A former client will have to cough up for the majority of the costs of an assessment despite achieving a reduction of £28,000. 

Clare Griffin was granted an assessment order to go through bills totalling £182,000 that she had received from London firm Kleyman and Co for its work on her divorce case. The costs were assessed at £154,000, meaning Griffin had secured a reduction of around 15%.

Under the Solicitors Act 1974, responsibility for the costs of an assessment is dictated by the proportion of any reduction achieved. The solicitor pays when the reduction is one fifth or more; if it is less, the client pays.

But in Griffin v Kleyman & Co Solicitors Ltd, the claimant tried to argue there were special circumstances because she had made a Part 36 offer to settle before the assessment was carried out. The court heard that Griffin’s new lawyers said she would accept a £28,000 reduction in full and final settlement of the costs claim. This turned out to be almost exactly the reduction ordered by the court.

Kleyman replied asking why Griffin was offering to accept less than the 20% reduction she would need to achieve to obtain a costs order.

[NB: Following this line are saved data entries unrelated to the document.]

(* ===== verification/MhiFlowSpec.v ===== *)
(** The transfers of the PCIe modem driver as a system: the clients of the channels queue
    buffers, the device completes them, the driver takes a channel down; whatever the
    order, every buffer comes back once, in order, and the votes for power balance. *)
From S2P Require Import Prelude Cyclic MhiPm MhiRing MhiChan MhiRingSpec.
#[local] Open Scope Z_scope.

(** ** Completion *)
Lemma moved_pop c n ch pend b xs ch' i' effs :
  chan_rep ch' n i' xs -> fixed ch' = fixed ch -> load ch (b :: xs) <= pend ->
  callbacks effs = [(c, cb_buf b)] -> votes wake_vote effs = - b2z (to_device ch) ->
  votes run_vote effs = - b2z (to_device ch && (pend - 1 =? 0)) ->
  moved c n ch pend (b :: xs) ch' (if to_device ch then pend - 1 else pend) effs i' xs [] [cb_buf b].
Proof.
  intros Hr Hf Hp Hh Hw Hv. assert (Hl : load ch (b :: xs) = load ch xs + b2z (to_device ch)).
  { unfold load. cbn [length]. destruct (to_device ch); cbn; lia. }
  assert (0 <= load ch xs) by (unfold load; destruct (to_device ch); lia).
  split; try done.
  - rewrite Hl. destruct (to_device ch); cbn; lia.
  - by rewrite app_nil_r.
  - lia.
  - rewrite Hv. unfold busy. destruct (to_device ch); cbn [andb b2z] in *; [|lia].
    rewrite (proj2 (Z.ltb_lt 0 pend)) by lia.
    destruct (Z.eqb_spec (pend - 1) 0), (Z.ltb_spec 0 (pend - 1)); cbn; lia.
Qed.
Lemma moved_load c n ch pend xs ch' pend' effs i' xs' took gave :
  moved c n ch pend xs ch' pend' effs i' xs' took gave -> load ch xs <= pend -> load ch' xs' <= pend'.
Proof. intros [_ F P _ _ _ _] H. rewrite (fixed_load _ _ _ F). lia. Qed.
Lemma fixed_pos ch ch' i : fixed ch' = fixed ch -> pos (tre_ring ch') i = pos (tre_ring ch) i.
Proof. unfold pos. by intros [= -> ->]. Qed.
Lemma fixed_pre_alloc ch ch' : fixed ch' = fixed ch -> pre_alloc ch' = pre_alloc ch.
Proof. by intros [=]. Qed.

Its response added: ‘We draw the obvious inference to this offer in that your client is accepting that she is highly unlikely to achieve a reduction of at least 20% as otherwise her initial offer would have been over that threshold to put us at risk on costs. This offer somewhat undermines your client’s position.’

The firm offered to settle on a drop hands basis and write off the £10,452 that Griffin still owed, but this was not accepted.

Costs Judge Leonard said the offer to accept a £28,000 reduction was a ‘misconceived attempt’ to reverse the effect of the one-fifth rule. The judge found it 'unsurprising' that the firm was unwilling to accept it. ‘I do not accept that the defendant should be deprived of its right under the one-fifth rule to recover its costs by virtue of an offer that sought, unsuccessfully, to defeat that right through CPR Part 36,’ he said.

Leonard awarded the firm 80% of its assessment costs rather than the full 100% after a finding that it had overbilled by around £4,300. He said the overbilling had arisen from negligence in managing its financial records. ‘The poor management of the defendant’s accounting and billing records has in my view impeded the clarification and resolution of the issues on this assessment,’ he added.

‘Nor should it ever have been necessary for the claimant to engage in a detailed assessment process to find out that she had been overbilled.’

The amount the claimant must now pay was not specified in the ruling.